Sea urchin embryo as a model for analysis of the signaling pathways linking DNA damage checkpoint, DNA repair and apoptosis

Abstract.

DNA integrity checkpoint control was studied in the sea urchin early embryo. Treatment of the embryos with genotoxic agents such as methyl methanesulfonate (MMS) or bleomycin induced the activation of a cell cycle checkpoint as evidenced by the occurrence of a delay or an arrest in the division of the embryos and an inhibition of CDK1/cyclin B activating dephosphorylation. The genotoxic treatment was shown to induce DNA damage that depended on the genotoxic concentration and was correlated with the observed cell cycle delay.
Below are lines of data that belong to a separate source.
(** [%] either matches nothing or swallows one byte and stays. *)
Lemma like_percent (pat text : string) :
  like (String percent pat) text
  = like pat text
    || match text with
       | EmptyString => false
       | String _ t' => like (String percent pat) t'
       end.
Proof. destruct text; reflexivity. Qed.

Lemma like_percent_only (text : string) : like "%" text = true.
Proof.
  induction text as [|c t IH].
  - reflexivity.
  - change "%" with (String percent EmptyString) in *.
    rewrite like_percent, IH. apply orb_true_r.
Qed.

Lemma like_plain_head (c : ascii) (pat text : string) :
  is_meta c = false ->
  like (String c pat) text
  = match text with
    | EmptyString => false
    | String x t' => Ascii.eqb c x && like pat t'
    end.
Proof.
  unfold is_meta. intros H.
  apply orb_false_iff in H; destruct H as [H Hb].
  apply orb_false_iff in H; destruct H as [Hp Hu].
  cbn [like]. now rewrite Hp, Hu, Hb.
Qed.

(** A fragment without special bytes, followed by [%], asks for a prefix. *)
Lemma like_plain_then_percent (frag text : string) :
  has_meta frag = false -> like (frag ++ "%") text = prefix frag text.
Proof.
  revert text. induction frag as [|c f IH]; intros text H.
  - apply like_percent_only.
  - simpl in H. apply orb_false_iff in H; destruct H as [Hc Hf].
    change ((String c f ++ "%")%string) with (String c (f ++ "%")).
    rewrite (like_plain_head _ _ _ Hc).
    destruct text as [|x t]; [reflexivity|].
    simpl. now rewrite (IH _ Hf).
Qed.

(** Between two [%], it asks for a substring. *)
Lemma like_contains (frag text : string) :
  has_meta frag = false ->
  like ("%" ++ frag ++ "%") text = contains frag text.
Proof.
  intros H. change (("%" ++ frag ++ "%")%string)
    with (String percent (frag ++ "%")).
  induction text as [|c t IH].
  - rewrite like_percent, (like_plain_then_percent _ _ H).
    simpl. reflexivity.
  - rewrite like_percent, (like_plain_then_percent _ _ H), IH.
    reflexivity.
Qed.

Lemma is_meta_lower (c : ascii) : is_meta (lower_ascii c) = is_meta c.
Proof. destruct c as [[] [] [] [] [] [] [] []]; reflexivity. Qed.

Lemma has_meta_lower (s : string) : has_meta (lower s) = has_meta s.
Proof.
  induction s as [|c s IH]; simpl; [reflexivity|].
  now rewrite is_meta_lower, IH.
Qed.

(** The pattern of the search never ends in a lone escape. *)
Lemma dangling_escape_then_percent (n : nat) (frag : string) :
  (String.length frag <= n)%nat -> dangling_escape (frag ++ "%") = false.
Proof.
  revert frag. induction n as [|n IH]; intros frag Hlen.
  - destruct frag; [reflexivity | simpl in Hlen; lia].
  - destruct frag as [|c f]; [reflexivity|].
    simpl in Hlen.
    change ((String c f ++ "%")%string) with (String c (f ++ "%")).
    cbn [dangling_escape].
    destruct (Ascii.eqb c backslash).
    + destruct f as [|d f']; [reflexivity|].
      change ((String d f' ++ "%")%string) with (String d (f' ++ "%")).
      apply IH. simpl in Hlen. lia.
    + apply IH. lia.
Qed.

End LikeFacts.

(* ================================================================== *)
(** ** Facts about the [except] clauses *)

Section Except.
Import Str StrFacts.

Lemma pattern_never_dangles (name_part : string) :
  Like.dangling_escape (search_pattern name_part) = false.
Proof.
  unfold search_pattern.
  change (("%" ++ name_part ++ "%")%string)
    with (String Like.percent (name_part ++ "%")).
  cbn [Like.dangling_escape].
  change (Ascii.eqb Like.percent Like.backslash) with false. cbn iota.
  now apply (LikeFacts.dangling_escape_then_percent (String.length name_part)).
Qed.

(** Both employee operations carry the same clauses. *)
Lemma update_employee_except_eq (x : exn) :
  update_employee_except x = add_employee_except x.
Proof. reflexivity. Qed.

(** The server's uniqueness error reads as a duplicate email, whatever the
    constraint and the key. *)
Lemma except_unique_violation (constraint column value : string) :
  add_employee_except (Psycopg2 (unique_violation constraint column value))
  = DuplicateEmail.
Proof.
  unfold add_employee_except, unique_violation.
  cbn [is_IntegrityError err_class err_str].
  rewrite lower_app.
  match goal with
  | |- context [contains "unique constraint" (?A ++ ?B)] =>
      rewrite (contains_app_l "unique constraint" A B eq_refl)
  end.
  reflexivity.
Qed.

(** Its foreign-key error on [employees.department_id] reads as an invalid
    department, whatever the key. *)
Lemma except_foreign_key_violation (d : Z) :
  add_employee_except
    (Psycopg2 (foreign_key_violation "employees" "employees_department_id_fkey"
                 "department_id" d "departments"))
  = InvalidDepartment.
Proof.
  unfold add_employee_except, foreign_key_violation.
  cbn [is_IntegrityError err_class err_str].
  match goal with
  | |- context [lower (?A ++ of_Z d ++ ?B)] =>
      rewrite (lower_app A), (lower_app (of_Z d) B),
        (lower_numeric _ (numeric_of_Z d));
      rewrite !(contains_around _ (lower A) (of_Z d) (lower B))
        by (first [ apply of_Z_nonempty
                  | apply mem_avoids_numeric;
                    [apply numeric_of_Z | reflexivity]
                  | discriminate ])
  end.
  vm_compute. reflexivity.
Qed.

Lemma add_department_except_unique (constraint column value : string) :
  add_department_except (Psycopg2 (unique_violation constraint column value))
  = DuplicateName.
Proof. reflexivity. Qed.

End Except.

(* ================================================================== *)
(** ** What each operation comes to *)

Section Equations.

Lemma eta_database (db : database) :
  mkDatabase (departments db) (employees db) (departments_id_seq db)
    (employees_id_seq db) = db.
Proof. now destruct db. Qed.

Lemma existsb_filter {A : Type} (f : A -> bool) (l : list A) :
  existsb f l = match filter f l with [] => false | _ :: _ => true end.
Proof.
  induction l as [|a l IH]; simpl; [reflexivity|].
  destruct (f a); simpl; [reflexivity | exact IH].
Qed.

Lemma filter_negb_all {A : Type} (f : A -> bool) (l : list A) :
  existsb f l = false -> filter (fun a => negb (f a)) l = l.
Proof.
  induction l as [|a l IH]; simpl; intros H; [reflexivity|].
  apply orb_false_iff in H; destruct H as [Ha Hl].
  rewrite Ha; simpl. now rewrite (IH Hl).
Qed.

Lemma existsb_key {A : Type} (key : A -> Z) (k : Z) (l : list A) :
  existsb (fun a => key a =? k) l = true <-> In k (map key l).
Proof.
  rewrite existsb_exists, in_map_iff. split.
  - intros (a & Ha & Hk). apply Z.eqb_eq in Hk. now exists a.
  - intros (a & Hk & Ha). exists a. split; [assumption|]. now apply Z.eqb_eq.
Qed.

Lemma existsb_text {A : Type} (key : A -> string) (k : string) (l : list A) :
  existsb (fun a => String.eqb (key a) k) l = true <-> In k (map key l).
Proof.
  rewrite existsb_exists, in_map_iff. split.
  - intros (a & Ha & Hk). apply String.eqb_eq in Hk. now exists a.
  - intros (a & Hk & Ha). exists a. split; [assumption|].
    now apply String.eqb_eq.
Qed.

Lemma existsb_key_below {A : Type} (key : A -> Z) (k : Z) (l : list A) :
  (forall i, In i (map key l) -> i < k) ->
  existsb (fun a => key a =? k) l = false.
Proof.
  intros H. destruct (existsb _ l) eqn:E; [|reflexivity].
  apply existsb_key in E. apply H in E. lia.
Qed.

Lemma existsb_references (d : Z) (l : list employee) :
  existsb (references d) l = true
  <-> exists e, In e l /\ e_department_id e = Some d.
Proof.
  rewrite existsb_exists. unfold references.
  split; intros (e & He & H); exists e; (split; [assumption|]).
  - destruct (e_department_id e) as [d'|]; [|discriminate].
    apply Z.eqb_eq in H. now subst.
  - rewrite H. apply Z.eqb_refl.
Qed.

Lemma clear_department_none (d : Z) (l : list employee) :
  existsb (references d) l = false -> map (Sql.clear_department d) l = l.
Proof.
  induction l as [|e l IH]; simpl; intros H; [reflexivity|].
  apply orb_false_iff in H; destruct H as [He Hl].
  unfold Sql.clear_department at 1. now rewrite He, (IH Hl).
Qed.

(** [add_department]: the sequence moves on in either case. *)
Lemma add_department_eq (name : string) (db : database) :
  add_department name db =
    let id := departments_id_seq db in
    let db1 := mkDatabase (departments db) (employees db) (id + 1)
                 (employees_id_seq db) in
    if existsb (fun d => d_id d =? id) (departments db)
       || existsb (fun d => String.eqb (d_name d) name) (departments db)
    then (db1, Raises DuplicateName)
    else (set_departments (departments db ++ [mkDepartment id name]) db1,
          Returns tt).
Proof.
  unfold add_department, try_except, with_connection, bind, execute, commit,
    Sql.insert_department, rollback, raise.
  cbn.
  destruct (existsb (fun d => d_id d =? departments_id_seq db) (departments db));
    [reflexivity|].
  destruct (existsb (fun d => String.eqb (d_name d) name) (departments db));
    reflexivity.
Qed.

Lemma delete_department_eq (dept_id : Z) (db : database) :
  delete_department dept_id db =
    if existsb (references dept_id) (employees db)
    then (db, Raises HasDependents)
    else (set_departments
            (filter (fun d => negb (d_id d =? dept_id)) (departments db)) db,
          Returns (existsb (fun d => d_id d =? dept_id) (departments db))).
Proof.
  unfold delete_department, try_except, with_connection, bind, execute,
    Sql.select_employee_of_department, fetchone, rollback, raise.
  cbn.
  destruct (existsb (references dept_id) (employees db)) eqn:Eref.
  - rewrite existsb_filter in Eref.
    destruct (filter (references dept_id) (employees db)); [discriminate|].
    cbn. now rewrite eta_database.
  - pose proof Eref as Eref'. rewrite existsb_filter in Eref'.
    destruct (filter (references dept_id) (employees db)); [|discriminate].
    cbn. unfold Sql.delete_department.
    destruct (existsb (fun d => d_id d =? dept_id) (departments db)) eqn:Ed.
    + rewrite existsb_filter in Ed.
      destruct (filter (fun d => d_id d =? dept_id) (departments db));
        [discriminate|].
      cbn. unfold set_departments. now rewrite (clear_department_none _ _ Eref).
    + pose proof Ed as Ed'. rewrite existsb_filter in Ed'.
      destruct (filter (fun d => d_id d =? dept_id) (departments db));
        [|discriminate].
      cbn. unfold set_departments.
      rewrite (filter_negb_all _ _ Ed). now rewrite eta_database.
Qed.

Lemma add_employee_eq (name email : string) (dept_id : option Z)
    (salary : option decimal) (db : database) :
  add_employee name email dept_id salary db =
    let id := employees_id_seq db in
    let db1 := mkDatabase (departments db) (employees db)
                 (departments_id_seq db) (id + 1) in
    if existsb (fun e => e_id e =? id) (employees db)
       || existsb (fun e => String.eqb (e_email e) email) (employees db)
    then (db1, Raises DuplicateEmail)
    else if match dept_id with
            | Some d => existsb (fun r => d_id r =? d) (departments db)
            | None => true
            end
    then (set_employees
            (employees db ++ [mkEmployee id name email dept_id salary]) db1,
          Returns tt)
    else (db1, Raises InvalidDepartment).
Proof.
  unfold add_employee, try_except, with_connection, bind, execute, commit,
    Sql.insert_employee, rollback, raise.
  cbn -[add_employee_except unique_violation foreign_key_violation Z.add].
  destruct (existsb (fun e => e_id e =? employees_id_seq db) (employees db)).
  { cbn -[add_employee_except unique_violation Z.add].
    now rewrite except_unique_violation. }
  destruct (existsb (fun e => String.eqb (e_email e) email) (employees db)).
  { cbn -[add_employee_except unique_violation Z.add].
    now rewrite except_unique_violation. }
  cbn [orb].
  destruct dept_id as [d|]; [|reflexivity].
  destruct (existsb (fun r => d_id r =? d) (departments db)); [reflexivity|].
  cbn -[add_employee_except foreign_key_violation Z.add].
  now rewrite except_foreign_key_violation.
Qed.

Lemma assign_all_update_fields (name email : option string)
    (dept_id : option Z) (salary : option decimal) (e : employee) :
  Sql.assign_all (update_fields name email dept_id salary) e
  = updated_row name email dept_id salary e.
Proof.
  destruct name, email, dept_id, salary; destruct e; reflexivity.
Qed.

Lemma update_fields_nil (name email : option string) (dept_id : option Z)
    (salary : option decimal) :
  update_fields name email dept_id salary = []
  <-> name = None /\ email = None /\ dept_id = None /\ salary = None.
Proof.
  split.
  - destruct name, email, dept_id, salary; cbn; intros H;
      try discriminate H; auto.
  - intros (-> & -> & -> & ->). reflexivity.
Qed.

Lemma assign_all_id (fields : list Sql.assignment) (e : employee) :
  e_id (Sql.assign_all fields e) = e_id e.
Proof.
  unfold Sql.assign_all. revert e.
  induction fields as [|a fields IH]; intros e; [reflexivity|].
  simpl. rewrite IH. now destruct a.
Qed.

Lemma filter_hit_map (fields : list Sql.assignment) (emp_id : Z)
    (l : list employee) :
  filter (fun e => e_id e =? emp_id)
    (map (fun e => if e_id e =? emp_id then Sql.assign_all fields e else e) l)
  = map (Sql.assign_all fields) (filter (fun e => e_id e =? emp_id) l).
Proof.
  induction l as [|e l IH]; simpl; [reflexivity|].
  destruct (e_id e =? emp_id) eqn:E.
  - rewrite assign_all_id, E. simpl. now rewrite IH.
  - rewrite E. exact IH.
Qed.

Lemma length_pos_existsb {A : Type} (f : A -> bool) (l : list A) :
  (0 <? List.length (filter f l))%nat = existsb f l.
Proof.
  rewrite existsb_filter. now destruct (filter f l).
Qed.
At low genotoxic concentrations, embryos were able to repair the DNA damage and recover from checkpoint arrest, whereas at high doses they underwent morphological and biochemical changes characteristic of apoptosis. Finally, extracts prepared from embryos were found to be capable of supporting DNA repair in vitro upon incubation with oligonucleotides mimicking damage. Taken together, our results demonstrate that sea urchin early embryos contain fully functional and activatable DNA damage checkpoints. Sea urchin embryos are discussed as a promising model to study the signaling pathways of cell cycle checkpoint, DNA repair and apoptosis, which upon deregulation play a significant role in the origin of cancer.